Trying to come to grips with how a visual search engine works, I worked my way up to Chapter 7 of Programming Computer Vision: Searching Images. The chapter introduces the concept of a "bag of visual words" representation that provide a means of searching images by using techniques common to text-based search engines. The description of the technique begins:
Content-based image retrieval (CBIR) deals with the problem of retrieving visually similar images from a (large) database of images. This can be images with similar color, similar textures or similar objects or scenes, basically any information contained in the images themselves.
For high-level queries, like finding similar objects, it is not feasible to do a full comparison (for example using feature matching) between a query image and all images in the database. It would simply take too much time to return any results if the database is large. In the last couple of years, researchers have successfully introduced techniques from the world of text mining for CBIR problems making it possible to search millions of images for similar content. The most common weighting is tf-idf weighting (term frequency – inverse document frequency) But what form exactly does this "information" take?
This diagram, from an informatics/CS course for information retrieval presents a series of visualizations of documents as normalized vectors (or bags of words) In this case the "documents" (or segments of a text) are shown in spreadsheet form which each row representing a different "bag of words".
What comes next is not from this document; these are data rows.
(** C5, as the code has it: for a gate symbol other than H, X and Z,
    [applyGate] on a collapsed register changes nothing and logs nothing; on
    a superposed register it writes one line to standard error and leaves
    amplitudes, [measured], [links], [link_count] and [task_id] as they
    were, but still stamps the record: [created_at] becomes the clock
    reading and [decohere_timeout_ms] the object's timeout.  No other
    segment changes. *)
Theorem applyGate_unknown_logs_and_stamps q gate now w :
  supported gate = false →
  let s := deref q w in
  let w' := applyGate q gate now w in
  if measured s =? 2 then
    w' = updateTimestamp q now (log_cerr (unknown_gate_line gate) w)
    ∧ cerr w' = cerr w ++ [unknown_gate_line gate]
    ∧ deref q w' = set_clock now (decohere_timeout q) s
    ∧ amplitudes (deref q w') = amplitudes s
    ∧ measured (deref q w') = measured s
    ∧ links (deref q w') = links s
    ∧ link_count (deref q w') = link_count s
    ∧ task_id (deref q w') = task_id s
    ∧ created_at (deref q w') = now
    ∧ decohere_timeout_ms (deref q w') = decohere_timeout q
    ∧ (∀ seg, mem w' !!! seg
              = if decide (seg = state q)
                then set_clock now (decohere_timeout q) s else mem w !!! seg)
  else w' = w.
Proof.
  intros Hunk s w'. subst w'.
  destruct (measured s =? 2) eqn:E.
  - apply Z.eqb_eq in E. rewrite applyGate_superposed by done. rewrite Hunk.
    unfold updateTimestamp. rewrite deref_modify.
    change (deref q (log_cerr _ w)) with s.
    repeat split; try done.
    intros seg. rewrite mem_modify. by case_decide; subst.
  - apply applyGate_collapsed. by apply Z.eqb_neq in E.
Qed.

End Gates.

(** ** Gate algebra in binary64 *)

(** Componentwise [==] on [double], and closeness within [eps]. *)
Definition amp_eqb (a b : float * float * float * float) : bool :=
  let '(a1, a2, a3, a4) := a in
  let '(b1, b2, b3, b4) := b in
  PrimFloat.eqb a1 b1 && PrimFloat.eqb a2 b2
  && PrimFloat.eqb a3 b3 && PrimFloat.eqb a4 b4.















(** ** Links *)

Section Links.
Context {D : Type} `{Double D}.
Implicit Types (q : Qubit) (w : World D) (s : QubitState D).

(** The link table of a record is in range: the array has its four slots
    and [link_count] counts some of them. *)
Definition links_ok s : Prop :=
  0 ≤ link_count s ≤ 4 ∧ length (links s) = 4%nat.

Definition world_links_ok w : Prop := ∀ seg, links_ok (mem w !!! seg).

(** The register's own name is not among its stored peers. *)
Definition no_self_reference q w : Prop :=
  shm_name q ∉ stored_links (deref q w).

Lemma strncpy_idem n src : strncpy n (strncpy n src) = strncpy n src.
Proof.
  revert src. induction n as [|n IH]; intros [|c rest]; simpl; try done.
  destruct (Ascii.eqb c Ascii.zero) eqn:E; simpl; [done|].
  by rewrite E, IH.
Qed.

Lemma copy_links_length i peers (l : list string) :
  length (copy_links i peers l) = length l.
Proof.
  revert i l. induction peers as [|p ps IH]; intros i l; simpl; [done|].
  by rewrite IH, length_insert.
Qed.

Lemma copy_links_app (pre : list string) peers (l : list string) :
  (length peers ≤ length l)%nat →
  copy_links (length pre) peers (pre ++ l)
  = pre ++ (strncpy 63 <$> peers) ++ drop (length peers) l.
Proof.
  revert pre l. induction peers as [|p ps IH]; intros pre l Hlen; [done|].
  destruct l as [|x l]; simpl in Hlen; [lia|].
  cbn [copy_links].
  replace (<[length pre := strncpy 63 p]> (pre ++ x :: l))
    with ((pre ++ [strncpy 63 p]) ++ l).
  - replace (S (length pre)) with (length (pre ++ [strncpy 63 p]))
      by (rewrite length_app; simpl; lia).
    rewrite IH by lia. rewrite <- app_assoc. done.
  - rewrite <- app_assoc. simpl.
    replace (length pre) with (length pre + 0)%nat at 1 by lia.
    by rewrite insert_app_r.
Qed.

Lemma copy_links_spec peers (l : list string) :
  (length peers ≤ length l)%nat →
  copy_links 0 peers l = (strncpy 63 <$> peers) ++ drop (length peers) l.
Proof. intros Hlen. by apply (copy_links_app []). Qed.

Lemma take_min_length {A} (l : list A) n :
  take (Nat.min (length l) n) l = take n l.
Proof.
  destruct (decide (length l ≤ n)%nat).
  - rewrite Nat.min_l by done. by rewrite !take_ge by lia.
  - by rewrite Nat.min_r by lia.
Qed.

Lemma deref_entangle q peers w :
  deref q (entangle q peers w)
  = set_link_count (Z.of_nat (Nat.min (length peers) 4))
      (set_links (copy_links 0 (take (Nat.min (length peers) 4) peers)
                             (links (deref q w)))
                 (deref q w)).
Proof. unfold entangle. by rewrite modify_modify, deref_modify. Qed.

Lemma mem_entangle_ne q peers w seg :
  seg ≠ state q → mem (entangle q peers w) !!! seg = mem w !!! seg.
Proof.
  intros Hne. unfold entangle. rewrite modify_modify, mem_modify.
  by rewrite decide_False.
Qed.

(** What [entangle] stores: the first four names, each cut as [strncpy]
    cuts it. *)
Lemma stored_links_entangle q peers w :
  length (links (deref q w)) = 4%nat →
  stored_links (deref q (entangle q peers w)) = strncpy 63 <$> take 4 peers.
Proof.
  intros Hlen. rewrite deref_entangle. unfold stored_links; simpl.
  rewrite Nat2Z.id, take_min_length.
  assert (length (take 4 peers) ≤ 4)%nat as Hn by (rewrite length_take; lia).
  rewrite copy_links_spec by lia.
  rewrite take_app_length'; [done|].
  rewrite length_fmap, length_take. lia.
Qed.

Lemma links_ok_entangle q peers w :
  links_ok (deref q w) → links_ok (deref q (entangle q peers w)).
Proof.
  intros [_ Hlen]. rewrite deref_entangle. split; simpl.
  - lia.
  - by rewrite copy_links_length.
Qed.

Lemma links_ok_zero : links_ok (zero_state (D := D)).
Proof. split; simpl; [lia|done]. Qed.

Lemma world_links_ok_store q s w :
  world_links_ok w → links_ok s → world_links_ok (store q s w).
Proof.
  intros Hw Hs seg. rewrite mem_store. case_decide; [done|apply Hw].
Qed.

Lemma world_links_ok_modify q f w :
  world_links_ok w → (∀ s, links_ok s → links_ok (f s)) →
  world_links_ok (modify q f w).
Proof. intros Hw Hf. apply world_links_ok_store; [done|]. apply Hf, Hw. Qed.

Lemma world_links_ok_propagate q r w :
  world_links_ok w → world_links_ok (propagateToLinks q r w).
Proof.
  intros Hw seg. rewrite propagateToLinks_mem. case_decide; apply Hw.
Qed.

Lemma world_links_ok_updateTimestamp q now w :
  world_links_ok w → world_links_ok (updateTimestamp q now w).
Proof. intros Hw. by apply world_links_ok_modify. Qed.

Lemma world_links_ok_entangle q peers w :
  world_links_ok w → world_links_ok (entangle q peers w).
Proof.
  intros Hw seg. destruct (decide (seg = state q)) as [->|Hne].
  - apply (links_ok_entangle q peers w), Hw.
  - rewrite mem_entangle_ne by done. apply Hw.
Qed.

Lemma world_links_ok_setState q ar ai br bi now w :
  world_links_ok w → world_links_ok (setState q ar ai br bi now w).
Proof.
  intros Hw. apply world_links_ok_updateTimestamp.
  by apply world_links_ok_modify.
Qed.

Lemma world_links_ok_initSuperposition q now w :
  world_links_ok w → world_links_ok (initSuperposition q now w).
Proof.
  intros Hw. apply world_links_ok_updateTimestamp.
  apply world_links_ok_modify; [by apply world_links_ok_modify|].
  intros s [_ Hlen]. split; simpl; [lia|].
  by rewrite !length_insert.
Qed.

Lemma world_links_ok_measure q now u w :
  world_links_ok w → world_links_ok (snd (measure q now u w)).
Proof.
  intros Hw. unfold measure.
  destruct (negb (measured (deref q w) =? 2)); [done|]. simpl.
  apply world_links_ok_updateTimestamp, world_links_ok_propagate.
  apply world_links_ok_modify; [by apply world_links_ok_modify|].
  intros s Hs. unfold links_ok.
  by destruct (collapse_links
                 (bernoulli (norm (beta_real (deref q w)) (beta_imag (deref q w))) u)
                 s) as [-> ->].
Qed.

Lemma world_links_ok_applyGate q gate now w :
  world_links_ok w → world_links_ok (applyGate q gate now w).
Proof.
  intros Hw. unfold applyGate.
  destruct (negb (measured (deref q w) =? 2)); [done|].
  apply world_links_ok_updateTimestamp.
  destruct (Ascii.eqb gate "H"); [by apply world_links_ok_modify|].
  destruct (Ascii.eqb gate "X"); [by apply world_links_ok_modify|].
  destruct (Ascii.eqb gate "Z"); [by apply world_links_ok_modify|done].
Qed.

Lemma world_links_ok_decohere_tick q now u w :
  world_links_ok w → world_links_ok (decohere_tick q now u w).
Proof.
  intros Hw. unfold decohere_tick.
  destruct (_ && _); [|done].
  apply world_links_ok_propagate. by apply world_links_ok_modify.
Qed.

(** The world [openOrCreate] leaves on success: unchanged, or with one new
    zero-filled segment bound to the name's key. *)
Lemma openOrCreate_cases name w seg w1 :
  openOrCreate name w = Some (seg, w1) →
  (seg ∉ unmappable w)
  ∧ ((resolve w name = Some seg ∧ w1 = w)
     ∨ (resolve w name = None ∧ seg = fresh (dom (mem w))
        ∧ ∃ k, shm_key name = Some k
               ∧ w1 = mkWorld (<[k := seg]> (shm w))
                              (<[seg := zero_state]> (mem w))
                              (unmappable w) (cerr w) (opens w))).
Proof.
  unfold openOrCreate.
  destruct (resolve w name) as [seg0|] eqn:Hres.
  - case_decide as Hmap; [done|]. intros [= <- <-]. split; [done|by left].
  - destruct (shm_key name) as [k|] eqn:Hkey; [|done].
    cbn [unmappable]. case_decide as Hmap; [done|]. intros [= <- <-].
    split; [done|]. right. split; [done|]. split; [done|]. by exists k.
Qed.

Lemma world_links_ok_Qubit_new name tid timeout now w q w' :
  world_links_ok w → Qubit_new name tid timeout now w = Some (q, w') →
  world_links_ok w'.
Proof.
  intros Hw. unfold Qubit_new.
  assert (∀ q0 w0, world_links_ok w0 → world_links_ok (initHeader q0 now w0))
    as Hinit.
  { intros q0 w0 Hw0. unfold initHeader.
    destruct (negb _); [|done].
    apply world_links_ok_updateTimestamp.
    apply world_links_ok_modify; [|done].
    apply world_links_ok_store; [done|apply links_ok_zero]. }
  destruct (openOrCreate name w) as [[seg w1]|] eqn:Hopen; [|done].
  intros [= <- <-]. apply Hinit.
  destruct (openOrCreate_cases name w seg w1 Hopen)
    as (_ & [[_ ->] | (_ & _ & k & _ & ->)]); [done|].
  intros seg'. simpl.
  destruct (decide (seg' = seg)) as [->|Hne].
  - rewrite lookup_total_insert_eq. apply links_ok_zero.
  - rewrite lookup_total_insert_ne by done. apply Hw.
Qed.

Lemma world_links_ok_ghz_loop clock qubits i todo w :
  world_links_ok w → world_links_ok (ghz_loop clock qubits i todo w).
Proof.
  revert i w. induction todo as [|qi todo IH]; intros i w Hw; simpl; [done|].
  apply IH. by apply world_links_ok_setState, world_links_ok_entangle.
Qed.

Lemma world_links_ok_formGHZGroup clock qubits w :
  world_links_ok w → world_links_ok (formGHZGroup clock qubits w).
Proof.
  intros Hw. unfold formGHZGroup.
  destruct (_ || _); [done|]. by apply world_links_ok_ghz_loop.
Qed.

End Links.

(** ** The operations of the system, and GHZ groups *)

Section System.
Context {D : Type} `{Double D}.
Implicit Types (q : Qubit) (w : World D) (s : QubitState D).

(** An object's mapping is of a segment that exists. *)
Definition mapped q w : Prop := is_Some (mem w !! state q).

(** One operation on the world: a constructor call, a method call on a
    live object, one firing of an object's decoherence thread, a group
    formation, or the release of a name. *)
Inductive step : World D → World D → Prop :=
| step_new name tid timeout now w q w' :
    Qubit_new name tid timeout now w = Some (q, w') → step w w'
| step_initSuperposition q now w :
    mapped q w → step w (initSuperposition q now w)
| step_measure q now u w :
    mapped q w → step w (snd (measure q now u w))
| step_applyGate q gate now w :
    mapped q w → step w (applyGate q gate now w)
| step_entangle q peers w :
    mapped q w → step w (entangle q peers w)
| step_setState q ar ai br bi now w :
    mapped q w → step w (setState q ar ai br bi now w)
| step_decohere q now u w :
    mapped q w → step w (decohere_tick q now u w)
| step_formGHZGroup clock qubits w :
    Forall (fun q => mapped q w) qubits → step w (formGHZGroup clock qubits w)
| step_unlink name w :
    step w (unlink_shm name w).

Definition reachable (w : World D) : Prop := rtc step empty_world w.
In the above example, the presence of each word in it’s bag is not simply binary (in or out) but weighted to reflect how significant the word is. This is achieved by using the inverse document frequency (idf) to produce a sliding scale of significance. In this way "stopwords" are automatically produced as when a word is present in all documents, the idf factor becomes 0, effectively removing the terms significance (and thus presence in the "bag"). As the term becomes increasingly less common among documents, the idf factor slides upward to amplify the weight of a term and thus its overall significance in comparisons.
Following a similar approach for images, it’s interesting to think of what the visual equivalent to stopwords would be (and look like). The text continues:
To apply text mining techniques to images, we first need to create the visual equivalent of words. This is usually done using local descriptors like the SIFT descriptor in Section 2.2. The idea is to quantize the descriptor space into a number of typical examples and assign each descriptor in the image to one of those examples. These typical examples are determined by analyzing a training set of images and can be considered as visual words and the set of all words is then a visual vocabulary (sometimes called a visual codebook). This vocabulary can be created specifically for a given problem or type of images or just try to represent visual content in general.
This is quite an important point: the collection of the images and its organization into "examples" is highly determinant of the kind of "similarity" which the index then is able to support / perform.
The visual words are constructed using some clustering algorithm applied to the feature descriptors extracted from a (large) training set of images. The most common choice is k-means 2, which is what we will use here. Visual words are nothing but a collection of vectors in the given feature descriptor space, in the case of k-means they are the cluster centroids. Representing an image with a histogram of visual words is then called a bag of visual words model.
|scalable search index of a large set of documents||vector space model (bag-of-word)|
|index term weighting / stopwords||tf-idf|
|visual words: description by local features||SIFT, image gradients|
|visual words: clustering descriptions||k-means|
In its very dense prose (frequent in PCV), a stack of techniques are presented. This "layer cake" of methods is something typical to computer vision where different methods and algorithms are often pulled out of the "vision toolbox" and stacked one on top of the other to perform a task. The difficulty is often in trying to understand or consider how the assumptions and limitations of one layer influence the others, how the whole stack perhaps is being affected by the particularities of the individual underlying techniques.